Definition the_name s : list Z := cprefix (Z.to_nat DIRSIZ) (kmem s) name.
(** Only the caller's dirent has changed in kernel memory. *)
Definition only_de s (m : bytes) : Prop := forall a, a < de \/ de + DIRENT_SIZE <= a -> m a = kmem s a.

Lemma only_de_trans s m m' : only_de s m -> only_de (set_kmem m s) m' -> only_de s m'.
Proof. intros H1 H2 a Ha. rewrite H2 by done. by apply H1. Qed.

Lemma only_de_name s m : only_de s m -> cprefix (Z.to_nat DIRSIZ) m name = the_name s.
Proof. intros Hm. apply cprefix_ext. intros x Hx. apply Hm. change (Z.of_nat (Z.to_nat DIRSIZ)) with DIRSIZ in Hx. lia. Qed.

Lemma with_dent_run s k : dir_ok s dp -> 0 <= k < ndents s dp ->
  only_de s (with_dent s dp de k) /\ ld16 (with_dent s dp de k) de = fst (get_dent (fbyte s (itable s dp)) k) /\
  (namecmp (with_dent s dp de k) name (de + 2) =? 0) = bool_decide (the_name s = snd (get_dent (fbyte s (itable s dp)) k)).
Proof.
  intros Hd Hk. assert (only_de s (with_dent s dp de k)) as Ho by (intros a Ha; by apply blit_out).
  assert (forall i, 0 <= i < DIRENT_SIZE -> with_dent s dp de k (de + i) = fbyte s (itable s dp) (DIRENT_SIZE * k + i)) as Hb.
  { intros i Hi. rewrite <- (dent_byte s dp k i Hd Hk Hi). unfold with_dent. rewrite blit_in by lia. f_equal. lia. }
  split; [done|]. split; [apply ld_shift; intros x Hx; apply Hb; change DIRENT_SIZE with 16; lia|].
  assert (cprefix (Z.to_nat DIRSIZ) (with_dent s dp de k) (de + 2) = snd (get_dent (fbyte s (itable s dp)) k)) as <-.
  { apply cprefix_shift. change (Z.of_nat (Z.to_nat DIRSIZ)) with 14. intros i Hi. rewrite <- !Z.add_assoc. apply Hb. change DIRENT_SIZE with 16. lia. }
  rewrite <- (only_de_name s _ Ho). unfold namecmp. destruct (Z.eqb_spec (strncmp (with_dent s dp de k) name (de + 2) DIRSIZ) 0) as [E|E].
  - symmetry. apply bool_decide_eq_true_2. by apply strncmp_zero_iff.
  - symmetry. apply bool_decide_eq_false_2. intros En. by apply E, strncmp_zero_iff.
Qed.

(** The entries from [k] on *)
Lemma dirlookup_from_run fuel : forall k s, dir_ok s dp -> 0 <= k <= ndents s dp -> ndents s dp - k < Z.of_nat fuel ->
  exists m, only_de s m /\ dirlookup_from fuel de dp name (DIRENT_SIZE * k) s =
    match list_find (named (the_name s)) (drop (Z.to_nat k) (entries s dp)) with
    | Some (j, e) => (i <- iget (i_dev (itable s dp)) (fst e) ;; ret (i, DIRENT_SIZE * (k + Z.of_nat j))) (set_kmem m s)
    | None => Ret (NULL, 0) (set_kmem m s)
    end.
Proof.
  induction fuel as [|fuel IH]; intros k s Hd Hk Hf; [lia|]. cbn [dirlookup_from]. destruct (dir_size s dp Hd) as (Hs & Hn & Hmax).
  unfold inode_of. rewrite (bind_step (gets _) _ s (itable s dp) s) by done. change DIRENT_SIZE with 16 in *.
  destruct (Z.ltb_spec (16 * k) (i_size (itable s dp))) as [Hlt|Hge].
  2: { exists (kmem s). split; [done|]. rewrite drop_ge by (pose proof (length_entries s dp Hd); lia). cbn. by destruct s. }
  assert (0 <= k < ndents s dp) as Hk' by lia. pose proof (read_dent s dp de k Hd Hk' de_range) as Er. change DIRENT_SIZE with 16 in Er.
  rewrite (bind_step _ _ _ _ _ Er). change (16 =? 16) with true. cbn [negb]. set (m := with_dent s dp de k) in *.
  rewrite (bind_step (gets _) _ (set_kmem m s) m (set_kmem m s)) by done. cbv zeta.
  destruct (with_dent_run s k Hd Hk') as (Ho & Hi & Hc). fold m in Ho, Hi, Hc. rewrite Hi, Hc.
  pose proof (find_drop (named (the_name s)) _ _ _ (entries_lookup s dp k Hd Hk')) as Efind. rewrite Efind. set (e := get_dent (fbyte s (itable s dp)) k) in *.
  destruct (IH (k + 1) (set_kmem m s)) as (m' & Hm' & E'); [by apply dir_ok_kmem|change (0 <= k + 1 <= ndents s dp); lia|change (ndents s dp - (k + 1) < Z.of_nat fuel); lia|].
  assert (exists m', only_de s m' /\ dirlookup_from fuel de dp name (16 * k + 16) (set_kmem m s) =
    match prod_map S id <$> list_find (named (the_name s)) (drop (S (Z.to_nat k)) (entries s dp)) with
    | Some (j, e) => (i <- iget (i_dev (itable s dp)) (fst e) ;; ret (i, 16 * (k + Z.of_nat j))) (set_kmem m' s)
    | None => Ret (NULL, 0) (set_kmem m' s)
    end) as Hnext.
  { exists m'. split; [by eapply only_de_trans|]. replace (16 * k + 16) with (16 * (k + 1)) by lia. rewrite E'.
    rewrite (only_de_name s m Ho : the_name (set_kmem m s) = the_name s). replace (Z.to_nat (k + 1)) with (S (Z.to_nat k)) by lia.
    change (entries (set_kmem m s) dp) with (entries s dp). destruct (list_find (named (the_name s)) (drop (S (Z.to_nat k)) (entries s dp))) as [[j e']|]; [|done]. cbn [fmap option_fmap option_map prod_map].
    by replace (k + 1 + Z.of_nat j) with (k + Z.of_nat (S j)) by lia. }
  destruct (decide (named (the_name s) e)) as [[Hne Hnm]|Hnn].
  - exists m. split; [done|]. rewrite (proj2 (Z.eqb_neq _ 0)) by done. rewrite bool_decide_eq_true_2 by done.
    rewrite (bind_step (gets _) _ (set_kmem m s) (itable s dp) (set_kmem m s)) by done. by rewrite Z.add_0_r.
  - destruct (Z.eqb_spec (fst e) 0) as [|Hz]; [exact Hnext|]. rewrite bool_decide_eq_false_2; [exact Hnext|]. intros En. by apply Hnn.
Qed.

(** dirlookup: the first entry in use with the name, or NULL *)
Lemma dirlookup_run s : dir_ok s dp ->
  exists m, only_de s m /\ dirlookup de dp name s =
    match list_find (named (the_name s)) (entries s dp) with
    | Some (k, e) => (i <- iget (i_dev (itable s dp)) (fst e) ;; ret (i, DIRENT_SIZE * Z.of_nat k)) (set_kmem m s)
    | None => Ret (NULL, 0) (set_kmem m s)
    end.
Proof.
  intros Hd. unfold dirlookup, inode_of. rewrite (bind_step (gets _) _ s (itable s dp) s) by done. rewrite (do_type _ _ Hd). cbn [negb Z.eqb T_DIR Pos.eqb].
  destruct (dir_size s dp Hd) as (Hs & Hn & _). destruct (dirlookup_from_run (dir_fuel (itable s dp)) 0 s Hd) as (m & Hm & E); [lia|unfold dir_fuel, ndents in *; lia|].
  exists m. split; [done|]. change (DIRENT_SIZE * 0) with 0 in E. rewrite E. cbn [drop Z.to_nat]. done.
Qed.

(** The first free entry from [k] on, or the end *)
Lemma dirlink_slot_run fuel : forall k s, dir_ok s dp -> 0 <= k <= ndents s dp -> ndents s dp - k < Z.of_nat fuel ->
  exists m j, only_de s m /\ dirlink_slot fuel de dp (DIRENT_SIZE * k) s = Ret (DIRENT_SIZE * j) (set_kmem m s) /\ k <= j <= ndents s dp /\
    (forall e, entries s dp !! Z.to_nat j = Some e -> free_dent e) /\ (j = ndents s dp -> forall i e, k <= Z.of_nat i -> entries s dp !! i = Some e -> ~ free_dent e).
Proof.
  induction fuel as [|fuel IH]; intros k s Hd Hk Hf; [lia|]. cbn [dirlink_slot]. destruct (dir_size s dp Hd) as (Hs & Hn & Hmax).
  pose proof (length_entries s dp Hd) as Hlen. unfold inode_of. rewrite (bind_step (gets _) _ s (itable s dp) s) by done. change DIRENT_SIZE with 16 in *.
  destruct (Z.ltb_spec (16 * k) (i_size (itable s dp))) as [Hlt|Hge].
  2: { exists (kmem s), k. split; [done|]. split; [by destruct s|]. split; [lia|].
       split; intros; exfalso; match goal with E : _ !! _ = Some _ |- _ => apply lookup_lt_Some in E end; lia. }
  assert (0 <= k < ndents s dp) as Hk' by lia. pose proof (read_dent s dp de k Hd Hk' de_range) as Er. change DIRENT_SIZE with 16 in Er.
  rewrite (bind_step _ _ _ _ _ Er). change (16 =? 16) with true. cbn [negb]. set (m := with_dent s dp de k) in *.
  rewrite (bind_step (gets _) _ (set_kmem m s) m (set_kmem m s)) by done. destruct (with_dent_run s k Hd Hk') as (Ho & Hi & _). fold m in Ho, Hi. rewrite Hi.
  pose proof (entries_lookup s dp k Hd Hk') as El. destruct (Z.eqb_spec (fst (get_dent (fbyte s (itable s dp)) k)) 0) as [Ez|Enz].
  - exists m, k. split; [done|]. split; [done|]. split; [lia|]. split; [|lia]. intros e Ee. rewrite El in Ee. by injection Ee as <-.
  - destruct (IH (k + 1) (set_kmem m s)) as (m' & j & Hm' & E' & Hj & Hfree & Hlast);
      [by apply dir_ok_kmem|change (0 <= k + 1 <= ndents s dp); lia|change (ndents s dp - (k + 1) < Z.of_nat fuel); lia|].
    exists m', j. split; [by eapply only_de_trans|]. replace (16 * k + 16) with (16 * (k + 1)) by lia. split; [done|].
    change (ndents (set_kmem m s) dp) with (ndents s dp) in *. split; [lia|]. split; [done|]. intros Ej i e Hi' Ee.
    destruct (Z.eq_dec (Z.of_nat i) k) as [Eik|Hne]; [|apply (Hlast Ej i e ltac:(lia) Ee)]. replace i with (Z.to_nat k) in Ee by lia. rewrite El in Ee. by injection Ee as <-.
Qed.
End lookup.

◆ **INSTRUCTIONS TO FOLLOW**:
Starting from the line with "exists m', j.", write out every remaining line of the data above exactly, the final line included, and nothing before it.

◆ **EXERCISE OUTPUT**:
    exists m', j. split; [by eapply only_de_trans|]. replace (16 * k + 16) with (16 * (k + 1)) by lia. split; [done|].
    change (ndents (set_kmem m s) dp) with (ndents s dp) in *. split; [lia|]. split; [done|]. intros Ej i e Hi' Ee.
    destruct (Z.eq_dec (Z.of_nat i) k) as [Eik|Hne]; [|apply (Hlast Ej i e ltac:(lia) Ee)]. replace i with (Z.to_nat k) in Ee by lia. rewrite El in Ee. by injection Ee as <-.
Qed.
End lookup.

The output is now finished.